Répondant à l’appel à projets urbains innovants « Réinventer Paris », la Compagnie de Phalsbourg a conçu porte Maillot une gigantesque construction qui prend en écharpe toute la place et qui devrait être plantée de mille arbres. Edifiée par Soufflot en 1780, la porte Mahioulse ou porte Maillot en a vu d’autres… projets ! Cette proposition récente est le dernier avatar d’une histoire abondante en démesure et en folies exubérantes.
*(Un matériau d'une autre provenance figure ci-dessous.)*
Definition hints (o : AstSearchOutcome) (query : option string) (limit : nat) (style : HintStyle) : list string :=
  (if bool_decide (results o = []) && (0 <? dropped_by_filter o)
   then [if pool_saturated o then broaden_remedy style (fetch_count o)
         else "The index has no symbol matching both the query and the filter. Broaden or clear the filter."]
   else [])
  ++ (if truncated o
      then [match matched_total o with
            | Some total => dec_of_nat total +:+ " symbols matched but " +:+ limit_remedy style limit
            | None => "More symbols matched than " +:+ limit_remedy style limit
            end]
      else [])
  ++ (if fallback_used o
      then ["FTS rank had no '" +:+ default "" query +:+ "' under the active filter; falling back to name-substring match."]
      else []).

Definition empty_outcome (fts_empty : bool) (fetch_count : Z) : AstSearchOutcome :=
  mkAstOutcome [] fts_empty 0 (Some 0) false false fetch_count false.

(** [usize::MAX] *)
Definition USIZE_MAX : Z := 2 ^ 64 - 1.

Section AstSearch.
Context `{U : Unicode} (glob like like_esc : string → string → bool) (sql_lower : string → string).
Context (match_rows : Store → string → list (NodeResult * Fusion.f64)) (st : Store).

Definition is_identifier_like (s : string) : bool :=
  negb (String.eqb s "") && forallb (λ c, is_alphanumeric c || (c =? UNDERSCORE)%Z) (chars s).

Definition has_filters (p : AstSearchParams) : bool :=
  bool_decide (is_Some (type_filter p)) || bool_decide (is_Some (returns_filter p))
  || bool_decide (is_Some (params_filter p)).

Definition wanted_types (p : AstSearchParams) : option (list string) :=
  normalize_type_filter to_lowercase <$> type_filter p.

Definition column_matches (f : option string) (column : option string) : bool :=
  match f with
  | None => true
  | Some f => match column with Some t => contains (to_lowercase f) (to_lowercase t) | None => false end
  end.

Definition is_skipped (nwf : NodeWithFile) : bool :=
  let n := nwf_node nwf in
  is_skippable_result (n_is_test (nr_node n)) (type_of n) (node_name_of n) (nwf_file_path nwf).

Definition passes (p : AstSearchParams) (nwf : NodeWithFile) : bool :=
  let n := nwf_node nwf in
  match wanted_types p with Some types => existsb (String.eqb (type_of n)) types | None => true end
  && column_matches (returns_filter p) (nr_return_type n)
  && column_matches (params_filter p) (nr_param_types n).

(** The loop over the pool: [(dropped_by_filter, survivors)]. *)
Definition filter_step (p : AstSearchParams) (acc : nat * list NodeWithFile) (nwf : NodeWithFile) : nat * list NodeWithFile :=
  if is_skipped nwf then acc
  else if passes p nwf then (acc.1, acc.2 ++ [nwf]) else (S acc.1, acc.2).

Definition rank_of (node_ids : list Z) (nwf : NodeWithFile) : Z :=
  default USIZE_MAX (hash_map (imap (λ i id, (id, Z.of_nat i)) node_ids) !! node_id_of (nwf_node nwf)).

(** The pool in rank order. *)
Definition ranked_pool (node_ids : list Z) : list NodeWithFile :=
  sort_cmp (cmp_by (rank_of node_ids) Z.compare) (get_nodes_with_files_by_ids st node_ids).

(** One row past [limit] tells whether there are more. *)
Definition by_filters (p : AstSearchParams) (name_filter : option string) : list NodeWithFile * bool :=
  let rows := get_nodes_with_files_by_filters glob like like_esc sql_lower st (wanted_types p) (returns_filter p)
                (params_filter p) name_filter (S (limit p)) in
  (take (limit p) rows, limit p <? length rows).

Definition name_substring_lookup (p : AstSearchParams) (q : string) := by_filters p (Some q).

Definition filter_only (p : AstSearchParams) : AstSearchOutcome :=
  let '(rows, more) := by_filters p None in
  mkAstOutcome rows false 0 None more false 0 false.
(** The variables of the loop of [Src::new]; [br_stack] has the last opener first. *)
Record BrState := mkBr {
  br_brackets : list nat;
  br_close : list (option nat);
  br_open_after : list (option nat);
  br_stack : list nat;
}.

Definition br_step (s : BrState) (p : nat * ascii) : BrState :=
  let '(j, b) := p in
  if is_opener b then
    mkBr (br_brackets s ++ [j]) (br_close s ++ [None]) (br_open_after s ++ [Some j])
      (length (br_brackets s) :: br_stack s)
  else if is_closer b then
    let '(close, stack) := match br_stack s with
                           | k :: r => (<[k := Some j]> (br_close s), r)
                           | [] => (br_close s, [])
                           end in
    let brackets := br_brackets s ++ [j] in
    mkBr brackets (close ++ [None]) (br_open_after s ++ [head stack ≫= λ k, brackets !! k]) stack
  else s.

Definition indexed (j : nat) (m : bytes) : list (nat * ascii) := zip (seq j (length m)) m.
Definition enumerate (m : bytes) : list (nat * ascii) := indexed 0 m.

Record Src := mkSrc {
  sr_m : bytes;
  sr_brackets : list nat;
  sr_close : list (option nat);
  sr_open_after : list (option nat);
  sr_line_starts : list nat;
}.

Definition Src_new (m : bytes) : Src :=
  let s := foldl br_step (mkBr [] [] [] []) (enumerate m) in
  mkSrc m (br_brackets s) (br_close s) (br_open_after s)
    (0 :: (S ∘ fst <$> filter (λ p, p.2 = ch_newline) (enumerate m))).

(** [partition_point] of a sorted slice *)
Fixpoint partition_point {A} (f : A → bool) (l : list A) : nat :=
  match l with x :: l' => if f x then S (partition_point f l') else 0 | [] => 0 end.

Definition enclosing_opener (s : Src) (pos : nat) : option nat :=
  match partition_point (λ p, p <? pos) (sr_brackets s) with
  | 0 => None
  | S k => match mjoin (sr_open_after s !! k) with
           | Some o => if pos - 4096 <=? o then Some o else None
           | None => None
           end
  end.

(** [binary_search] of the ascending positions *)
Definition matching_close (s : Src) (open : nat) : option nat :=
  match list_find (λ p, p = open) (sr_brackets s) with
  | Some (k, _) => mjoin (sr_close s !! k)
  | None => None
  end.

Definition line_no (s : Src) (pos : nat) : nat := partition_point (λ l, l <=? pos) (sr_line_starts s).

Definition line_of (s : Src) (pos : nat) : bytes :=
  let l := line_no s pos in
  let from := default 0 (sr_line_starts s !! (l - 1)) in
  let to := match sr_line_starts s !! l with Some n => n - 1 | None => length (sr_m s) end in
  trim_ascii (slice (sr_m s) from to).

(** ** Callees *)

Fixpoint callee_loop (src : Src) (syn : Syntax) (k at_ : nat) : option string :=
  match k with
  | 0 => None
  | S k' =>
      match enclosing_opener src at_ with
      | None => None
      | Some o =>
          if is_at (sr_m src) o "(" then
            let name := match prev_non_ws (sr_m src) o with
                        | Some (k, _) => (ident_before (sr_m src) (S k) syn).2
                        | None => ""
                        end in
            if String.eqb name "" then None else Some name
          else callee_loop src syn k' o
      end
  end.

Definition enclosing_callee (src : Src) (pos : nat) (syn : Syntax) : option string := callee_loop src syn 2 pos.

(** Back over one balanced [<..>]: the position of its [<]. *)
Fixpoint angle_back (m : bytes) (floor depth j : nat) : option nat :=
  match j with
  | 0 => None
  | S j' =>
      if j <=? floor then None
      else if is_at m j' ">" && negb (before_is m j' "-") then angle_back m floor (S depth) j'
      else if is_at m j' "<" then
        if depth =? 1 then Some j' else angle_back m floor (depth - 1) j'
      else angle_back m floor depth j'
  end.

Definition list_owner (m : bytes) (o : nat) (syn : Syntax) : option nat :=
  match prev_non_ws m o with
  | None => None
  | Some (k, b) =>
      let kb := if Ascii.eqb b ">" && negb (before_is m k "-")
                then angle_back m (k - 512) 0 (S k) ≫= prev_non_ws m
                else Some (k, b) in
      match kb with
      | Some (k, b) => if is_ident_byte b syn then Some (ident_before m (S k) syn).1 else None
      | None => None
      end
  end.

Definition opens_def_params (m : bytes) (o : nat) (syn : Syntax) : bool :=
  word_in (list_owner m o syn ≫= λ ws, word_before m ws syn) DEF_KEYWORDS.

Fixpoint skip_spaces_back (m : bytes) (j : nat) : nat :=
  match j with
  | 0 => 0
  | S j' => if is_at m j' ch_space || is_at m j' ch_tab then skip_spaces_back m j' else j
  end.

Definition parenless_callee (m : bytes) (pos : nat) (syn : Syntax) : option string :=
  let j := skip_spaces_back m pos in
  if j =? pos then None
  else let name := (ident_before m j syn).2 in if String.eqb name "" then None else Some name.

Definition classify_callee (name : string) : option Shape :=
  if existsb (String.eqb name) REFLECTION_CALLEES then Some Reflection
  else if existsb (String.eqb name) EVENT_CALLEES then Some EventName
  else None.

Definition IMPORT_HEADS : list string :=
  ["import "; "import{"; "from "; "use "; "pub use "; "pub(crate) use "; "pub(super) use "; "#include"; "using ";
   "extern crate"; "package "; "export {"; "export{"; "export *"; "export type {"; "export default"].

Definition is_import_line (line : bytes) : bool := existsb (λ h, is_prefix (to_bytes h) line) IMPORT_HEADS.

(** An import or an attribute: what it names is not a value. *)
Definition not_value_line (line : bytes) : bool :=
  is_import_line line || is_prefix (to_bytes "#[") line || is_prefix (to_bytes "#![") line.

(** ** Bindings and values *)

Definition is_bare (m : bytes) (s : nat) : bool :=
  match prev_non_ws m s with
  | Some (p, b) =>
      if Ascii.eqb b "." then before_is m p "."
      else if Ascii.eqb b ":" then negb (before_is m p ":")
      else if Ascii.eqb b ">" then negb (before_is m p "-")
      else true
  | None => true
  end.

(** [=] at [p] is an assignment, not the end of a comparison. *)
Definition plain_eq (m : bytes) (p : nat) : bool :=
  negb (before_is m p "=" || before_is m p "!" || before_is m p "<" || before_is m p ">").

(** The text after the bracket that closes [o]. *)
Definition after_close (src : Src) (o : nat) : option bytes :=
  (λ c, trim_ascii_start (drop (c + 1) (sr_m src))) <$> matching_close src o.

(** A bracket followed by [=>] or [=] is a pattern or a parameter list. *)
Definition is_pattern (src : Src) (o : nat) : bool :=
  match after_close src o with
  | Some r => is_prefix (to_bytes "=>") r || starts_eq r ["=="]
  | None => false
  end.

Definition in_binding_list (src : Src) (syn : Syntax) (o : nat) : bool :=
  let m := sr_m src in
  if is_at m o "(" then
    let callee := word_before m o syn in
    if word_in callee CONTROL_KEYWORDS then false
    else if word_in callee DEF_KEYWORDS then true
    else if opens_def_params m o syn then true
    else paren_conditions syn
         && match after_close src o with Some r => is_prefix (to_bytes "{") r | None => false end
  else if is_at m o "{" then word_in (word_before m o syn) ["const"; "let"; "var"]
  else false.

(** [url = ..] where a statement starts *)
Definition statement_assignment (m rest : bytes) (s : nat) : bool :=
  starts_eq rest ["=="; "=>"]
  && match prev_non_ws m s with
     | None => true
     | Some (p, b) =>
         existsb (Ascii.eqb ch_newline) (slice m (p + 1) s) || existsb (Ascii.eqb b) [";"; "{"; "}"]%char
     end.

Definition closure_parameter (m rest : bytes) (s : nat) : bool :=
  let prev := prev_non_ws m s in
  let after c := is_prefix [c] rest in
  (match prev with Some (p, b) => Ascii.eqb b "|" && negb (before_is m p "|") | None => false end
   && (after "|"%char || after ","%char || after ":"%char))
  || (match prev with Some (_, b) => Ascii.eqb b "," | None => false end && after "|"%char).
(* ===== verification/Boundaries.v ===== *)
(** * Dynamic-dispatch boundaries ([graph/boundaries/mod.rs], the project scan)

    The disclosure attached to an empty caller result: every indexed production
    file is scanned for uses of the name the graph does not follow, and what could
    not be read is counted.  The clock, the file system, [char::is_alphabetic] and
    the Unicode tables are parameters. *)

From S2P Require Import Prelude Str Utf8 Tokens Domain Tables Store Queries Paths Resolve BoundLex BoundShapes.

Definition BOUNDARY_SITE_CAP : nat := 5.
Definition MAX_SCAN_BYTES : Z := 2 * 1024 * 1024.
Definition DISCLOSED_CALL_FAMILIES : list string := ["rust"].

Record BoundarySite := mkSite { bs_file_path : string; bs_line : nat; bs_shape : Shape; bs_via : option string }.

Record CallSite := mkCallSite { cs_file_path : string; cs_line : nat; cs_resolved : bool }.

Record Boundaries := mkBoundaries {
  b_name : string;
  b_sites : list BoundarySite;
  b_unscanned_languages : list string;
  b_skipped_files : nat;
  b_files_past_limit : nat;
  b_unresolved_paths : nat;
  b_calls : option (list CallSite);
}.

(** ** What the answer says *)

Definition unresolved_calls (b : Boundaries) : option (list CallSite) :=
  (λ cs, filter (λ c, cs_resolved c = false) cs) <$> b_calls b.

(** [filter(|c| !c.is_empty())] *)
Definition listed_calls (b : Boundaries) : list CallSite := default [] (unresolved_calls b).

Definition writeln (s : string) : string := s +:+ String ch_newline "".

Definition concat_str (l : list string) : string := foldr String.append "" l.

Definition unresolved_calls_text (b : Boundaries) (indent : string) : string :=
  let calls := listed_calls b in
  match calls with
  | [] => ""
  | _ =>
      let files := vec_dedup (sort_cmp String.compare (cs_file_path <$> calls)) in
      let n := length calls in
      writeln (indent +:+ dec_of_nat n +:+ " " +:+ (if n =? 1 then "call" else "calls") +:+ " of '" +:+ b_name b
        +:+ "' in " +:+ dec_of_nat (length files) +:+ " "
        +:+ (if length files =? 1 then if n =? 1 then "file has" else "file have" else "files have")
        +:+ " no resolved target; a caller of this definition may be among them:")
      +:+ concat_str ((λ c, writeln (indent +:+ "  " +:+ cs_file_path c +:+ ":" +:+ dec_of_nat (cs_line c)))
                      <$> take BOUNDARY_SITE_CAP calls)
      +:+ (if BOUNDARY_SITE_CAP <? n
           then writeln (indent +:+ "  … " +:+ dec_of_nat (n - BOUNDARY_SITE_CAP) +:+ " more") else "")
  end.

Definition complete (b : Boundaries) : bool :=
  bool_decide (b_unscanned_languages b = []) && (b_skipped_files b =? 0) && (b_files_past_limit b =? 0)
  && (b_unresolved_paths b =? 0).

Definition next_command (b : Boundaries) : string :=
  let plain c := is_ascii_alphanumeric c || Ascii.eqb c "_" in
  "code-graph-mcp grep -w -F "
  +:+ (if str_forall plain (b_name b) then b_name b
       else "'" +:+ replace_char ch_quote "'\''" (b_name b) +:+ "'").

Definition plural (n : nat) (one many : string) : string := dec_of_nat n +:+ " " +:+ (if n =? 1 then one else many).

Definition unscanned_text (b : Boundaries) : string :=
  join ", "
    ((if bool_decide (b_unscanned_languages b = []) then [] else [join ", " (b_unscanned_languages b) +:+ " files"])
     ++ (if 0 <? b_skipped_files b then [plural (b_skipped_files b) "file" "files" +:+ " over 2 MB or not UTF-8"] else [])
     ++ (if 0 <? b_files_past_limit b
         then [plural (b_files_past_limit b) "file" "files" +:+ " past the scan time limit"] else [])
     ++ (if 0 <? b_unresolved_paths b
         then [plural (b_unresolved_paths b) "Rust path" "Rust paths" +:+ " with an unrecognized qualifier"] else [])).

Definition site_text (indent : string) (s : BoundarySite) : string :=
  indent +:+ "  " +:+ bs_file_path s +:+ ":" +:+ dec_of_nat (bs_line s) +:+ "  " +:+ label (bs_shape s)
  +:+ match bs_via s with Some via => " (" +:+ via +:+ ")" | None => "" end.

Definition render_text (b : Boundaries) (indent : string) : string :=
  let calls_text := unresolved_calls_text b indent in
  let next := writeln (indent +:+ "  next: " +:+ next_command b) in
  match b_sites b with
  | [] =>
      if complete b then
        writeln (indent +:+ "(no dynamic-dispatch site names '" +:+ b_name b +:+ "')")
        +:+ (if String.eqb calls_text "" then "" else calls_text +:+ next)
      else
        writeln (indent +:+ "(no dynamic-dispatch site names '" +:+ b_name b
                 +:+ "' in the files scanned; not scanned: " +:+ unscanned_text b +:+ ")")
        +:+ calls_text +:+ next
  | sites =>
      writeln (indent +:+ dec_of_nat (length sites) +:+ " dynamic-dispatch site(s) name '" +:+ b_name b
               +:+ "' (not graph edges):")
      +:+ concat_str ((λ s, writeln (site_text indent s)) <$> take BOUNDARY_SITE_CAP sites)
      +:+ (if BOUNDARY_SITE_CAP <? length sites
           then writeln (indent +:+ "  … " +:+ dec_of_nat (length sites - BOUNDARY_SITE_CAP) +:+ " more") else "")
      +:+ calls_text
      +:+ (if complete b then "" else writeln (indent +:+ "  not scanned: " +:+ unscanned_text b))
      +:+ next
  end.

(** ** Placing calls in functions *)

(** [(start, end, id, is_test)] *)
Definition Span : Type := Z * Z * Z * bool.
Definition sp_start (s : Span) : Z := s.1.1.1.
Definition sp_end (s : Span) : Z := s.1.1.2.
Definition sp_id (s : Span) : Z := s.1.2.
Definition sp_test (s : Span) : bool := s.2.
Depuis 1900, la porte est tête de ligne d’un « chemin de fer électrique de Paris à la forêt de Saint-Germain-en-Laye », le lieu d’un énorme « Monument au Poilu ». En 1930, une consultation lancée pour « l’étude architecturale de la place » connaît un grand succès : les architectes célèbres de l’époque, Granet, Perret, Le Corbusier, Mallet-Stevens ou Sauvage, proposent des dessins talentueux à une échelle gigantesque, immeubles à gradins et pyramides symétriques, place ornée d’obélisques.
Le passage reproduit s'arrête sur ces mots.